Middle/Upper Atmosphere – Current Projects
Project Reference: NE/P001815/1
The edge of the Earth's atmosphere is approximately 100 km above the surface, in a region known as the mesosphere/lower thermosphere (MLT). This part of the atmosphere is subject to high energy inputs from above in the form of extreme UV radiation and energetic particle precipitation, and a roughly equal amount of energy from breaking atmospheric gravity waves which propagate up from the lower atmosphere. The MLT also acts as a filter of waves that propagate from the troposphere into the ionosphere, which has important implications for space weather. Furthermore, energetic solar protons and electrons from the radiation belts produce highly reactive species in the MLT, which can then be transported down into the stratosphere, affecting the ozone layer and impacting on tropospheric climate. The MLT is also extremely sensitive to climate change, due to the cooling effect of increasing greenhouse gases such as CO2, ozone depletion in the stratosphere, and changes to the large-scale atmospheric circulation. However, it is a difficult region in which to make direct measurements, because it is more than 40 km higher than altitudes reached by research balloons or aircraft, and is at least 100 km lower than short-lived satellite orbits. Rocket-borne measurements do provide direct access, but are unsuitable for sustained global measurements.

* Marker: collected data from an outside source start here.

(** ** Pausing *)

(** A result of the headers, as a completed response. *)
Definition completed (res : ResponseHeadersResult) : ResponseBodyResult :=
  {| pb_Disposition := ph_Disposition res; pb_Reply := ph_Reply res;
     pb_HeaderOps := ph_HeaderOps res; pb_Body := ph_Body res;
     pb_StatusCode := ph_StatusCode res |}.

Lemma walk_resumes e st units scope body r :
  let '(pw, err, r1) := walkResponse e st units startCursor scope None r in
  match pw_continuation pw with
  | None => pw_needsBody pw = false
            ∧ walkResponse e st units startCursor scope (Some body) r = (pw, err, r1)
  | Some c =>
      err = None ∧ pw_walk pw = newActionWalk ∧ pw_needsBody pw = true ∧
      ∃ p, pairAt e (rc_units c) (rc_at c) = Some p ∧
      walkResponse e st units startCursor scope (Some body) r
      = match invokeBody p PhaseResponseBody (OnResponseBody (rc_f c) st body)
                (newResponseWalk (rc_pending c)) r1 with
        | (Return err, pw, r2) => (pw, err, r2)
        | (Proceed, pw, r2) =>
            let '(rest, err, r3) :=
              walkResponse e st (rc_units c) (next (length (eng_regs e)) (rc_at c))
                (rc_scope c) (Some body) r2 in
            ({| pw_walk := adopt (pw_walk rest) (pw_walk pw);
                pw_needsBody := pw_needsBody rest;
                pw_continuation := pw_continuation rest |}, err, r3)
        end
  end.
Proof.
  unfold walkResponse. set (l := pairs e units startCursor PhaseResponseHeaders).
  pose proof (response_loop_pause st units scope body l [] r) as H. cbn zeta in H.
  destruct (loop (responseStep st units scope None) l (newResponseWalk []) r)
    as [[pw err] r1] eqn:Hl. cbn [fst snd] in H.
  destruct (pw_continuation pw) as [c|] eqn:Hc; [|naive_solver].
  destruct H as (l1 & p & l2 & Hsplit & (-> & Hw & Hn & Hcont) & Hres).
  rewrite Hc in Hcont. destruct Hcont as (Hcu & Hcs & Hca). rewrite Hcu, Hcs, Hca.
  destruct (pairs_split e units startCursor PhaseResponseHeaders l1 p l2) as [Hnext Hat].
  { apply (startCursor_valid e units PhaseResponseHeaders p). unfold l in Hsplit.
    rewrite Hsplit. apply elem_of_app. right. left. }
  { exact Hsplit. }
  split; [done|]. split; [done|]. split; [done|]. exists p. split; [done|].
  rewrite Hres. unfold resume.
  pose proof (invokeBody_frame p PhaseResponseBody (OnResponseBody (rc_f c) st body) []
                (rc_pending c) r1) as [_ Hnew].
  destruct (invokeBody _ _ _ _ _) as [[[|e1] pw1] r2]; [|done].
  destruct Hnew as [P ->]; [done|]. rewrite Hnext.
  rewrite <-(app_nil_r P) at 1. rewrite response_loop_frame.
  by destruct (loop _ l2 _ r2) as [[rest err] r3].
Qed.

(** C14: Evaluating the response headers with the complete body at hand is evaluating them
    without it and, if that evaluation pauses for the body, resuming it on the body: the
    same disposition, reply, header operations, body and status, the same error, and the
    same calls of filters and records of the stream. An evaluation that does not pause
    does not depend on the body at all. *)
Theorem response_pause_resume e st units scope body r :
  let '(res, err, r1) := EvalResponseHeaders e st units scope None r in
  let '(full, fullErr, r2) := EvalResponseHeaders e st units scope (Some body) r in
  if ph_needsBody res
  then err = None
       ∧ EvalResponseBody e st (Some res) body r1 = (completed full, fullErr, r2)
  else (full, fullErr, r2) = (res, err, r1).
Proof.
  unfold EvalResponseHeaders.
  destruct (ValidateSubscriptions e units) as [subs|err]; [|done].
  destruct (negb (meets subs PhaseResponseHeaders)); [done|].
  pose proof (walk_resumes e st units scope body r) as H.
  destruct (walkResponse e st units startCursor scope None r) as [[pw err] r1].
  destruct (pw_continuation pw) as [c|] eqn:Hc.
  2:{ destruct H as [Hn ->]. destruct (walkResult (pw_walk pw)) as [reduced rerr].
      simpl. by rewrite Hn, Hc. }
  destruct H as (-> & Hw & Hn & p & Hat & ->). rewrite Hw. simpl. rewrite Hn.
  unfold EvalResponseBody. cbn [mbind option_bind ph_continuation]. rewrite Hat.
  destruct (invokeBody _ _ _ _ _) as [[[|e1] pw1] r2].
  - destruct (walkResponse _ _ _ _ _ _ r2) as [[rest err] r3]. cbn [pw_walk].
    by destruct (walkResult _) as [reduced rerr].
  - by destruct (walkResult _) as [reduced rerr].
Qed.

(** ** Well-formed results *)

Record request_typed (res : RequestHeadersResult) : Prop := {
  qt_kind : rh_Disposition res ≠ DispositionError;
  qt_blocked : rh_Disposition res = DispositionBlocked →
    rh_HeaderOps res = [] ∧ rh_Route res = None ∧ rh_Body res = None
    ∧ NeedsBody res = false;
  qt_reply : rh_Disposition res ≠ DispositionBlocked → rh_Reply res = emptyReply;
  qt_passthrough : rh_Disposition res = DispositionPassthrough →
    rh_HeaderOps res = [] ∧ rh_Route res = None ∧ rh_Body res = None;
  qt_status : ∀ op, op ∈ rh_HeaderOps res → EqualFold (op_Name op) ":status" = false;
  qt_route : Route_Validate (rh_Route res) = Ok ();
  qt_scope : rh_Disposition res = DispositionBypassed →
    sc_bounded (rh_ResponseScope res) = true
}.

Record response_typed (res : ResponseHeadersResult) : Prop := {
  st_kind : ph_Disposition res ≠ DispositionError;
  st_blocked : ph_Disposition res = DispositionBlocked →
    ph_HeaderOps res = [] ∧ ph_Body res = None ∧ ph_StatusCode res = None
    ∧ ph_needsBody res = false;
  st_reply : ph_Disposition res ≠ DispositionBlocked → ph_Reply res = emptyReply;
  st_quiet : ph_Disposition res = DispositionPassthrough ∨ ph_needsBody res = true →
    ph_HeaderOps res = [] ∧ ph_Body res = None ∧ ph_StatusCode res = None;
  st_status : ∀ op, op ∈ ph_HeaderOps res → EqualFold (op_Name op) ":status" = false;
  st_range : ∀ code, ph_StatusCode res = Some code → (200 <= code <= 599)%Z
}.

Lemma valid_op phase m op :
  valid_in phase m → op ∈ mut_HeaderOps m → EqualFold (op_Name op) ":status" = false.
Proof.
  unfold valid_in, validateMutation. intros ([] & _ & H)%rbind_Ok Hin.
  destruct (bool_decide _ && _); [done|]. destruct (_ && clearsCache m); [done|].
  apply rbind_Ok in H as ([] & H & _). apply rfold_unit_Ok in H.
  apply (proj1 (Forall_forall _ _) H) in Hin. unfold validateOp in Hin.
  destruct (_ && _); [done|]. by destruct (EqualFold _ _).
Qed.

Lemma fold_no_status V muts op :
  (∀ m op, V m → op ∈ mut_HeaderOps m → EqualFold (op_Name op) ":status" = false) →
  Forall V muts → op ∈ fold muts → EqualFold (op_Name op) ":status" = false.
Proof.
  intros HV Hall Hop%fold_from_ops.
  assert (∀ op', op' ∈ flat_map mut_HeaderOps muts →
    EqualFold (op_Name op') ":status" = false) as Hops.
  { intros op' (m & Hm & Hin)%list_elem_of_In%in_flat_map.
    apply list_elem_of_In in Hm, Hin. eapply HV; [|exact Hin].
    by apply (proj1 (Forall_forall _ _) Hall). }
  unfold from_ops in Hop. destruct (is_remove op); [|auto].
  destruct Hop as (op' & Hin & <-). auto.
Qed.

Lemma lastStatus_elem muts code :
  lastStatusMutation muts = Some code → ∃ m, m ∈ muts ∧ mut_StatusCode m = Some code.
Proof.
  unfold lastStatusMutation. rewrite <-(reverse_involutive muts).
  generalize (reverse muts). clear muts. intros muts. induction muts as [|m muts IH]; [done|].
  rewrite reverse_cons, foldl_app. simpl. destruct (mut_StatusCode m) as [c|] eqn:Hm.
  - intros [= <-]. exists m. split; [|done]. apply elem_of_app. right. left.
  - intros (m' & Hin & Hc)%IH. exists m'. split; [|done]. apply elem_of_app. by left.
Qed.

Fortunately, the ablation of cosmic dust particles entering the atmosphere from space deposits metal atoms such as Na and Fe in layers around 90 km altitude. These layers can be observed with lasers from the ground (lidar) and by satellite-borne spectrometers, providing detailed information about the chemistry and physics (wind, temperature, gravity waves) of the region. There is increasing evidence that accurate simulations of changes to the Earth's climate require models with a well resolved and accurate stratosphere and mesosphere, and so metal species in the upper atmosphere offer a unique way of observing this region and of testing the accuracy of climate models.
The purpose of this proposal is to make the first ever study of Ni and Al chemistry in the MLT. The Ni layer has recently been observed for the first time: it is much broader than the well-studied layers such as Na and Fe, and the concentration of Ni atoms is more than 10 times higher than expected based on its cosmic abundance. These very unexpected features need to be understood, since there is the clear potential to develop lidar observations of the Ni layer as a probe of the entire MLT from 70 to 115 km.
Aluminium makes a very interesting contrast with Ni. The Al-O bond is so strong that it is very likely there is a substantial layer of the AlO radical in the MLT. This species has a strong optical absorption in the green part of the visible spectrum, and so there is the exciting prospect of making lidar observations of AlO and developing an accurate temperature probe over the full range of mesospheric temperatures.
The project will involve first making a series of experimental studies of key neutral and ion-molecule reaction rates in the gas phase, in order to understand the unique characteristics of the Ni layer and the likely concentration of the AlO layer. At the same time, we will use a novel instrument to simulate the ablation of Ni and Al from micron-sized fragments of meteorites such as Allende and Murchison. From this a model will be developed which predicts the injection rates of these elements into the MLT as a function of location and season.
The chemistry of Ni and Al, together with their meteoric ablation rates, will then be placed into a global chemistry-climate model. Of particular interest will be to see how the Ni and AlO layers are predicted to respond to perturbations caused by major solar storms, the 11-year solar cycle, and climate change in the MLT over the past 70 years and projected forward to 2100.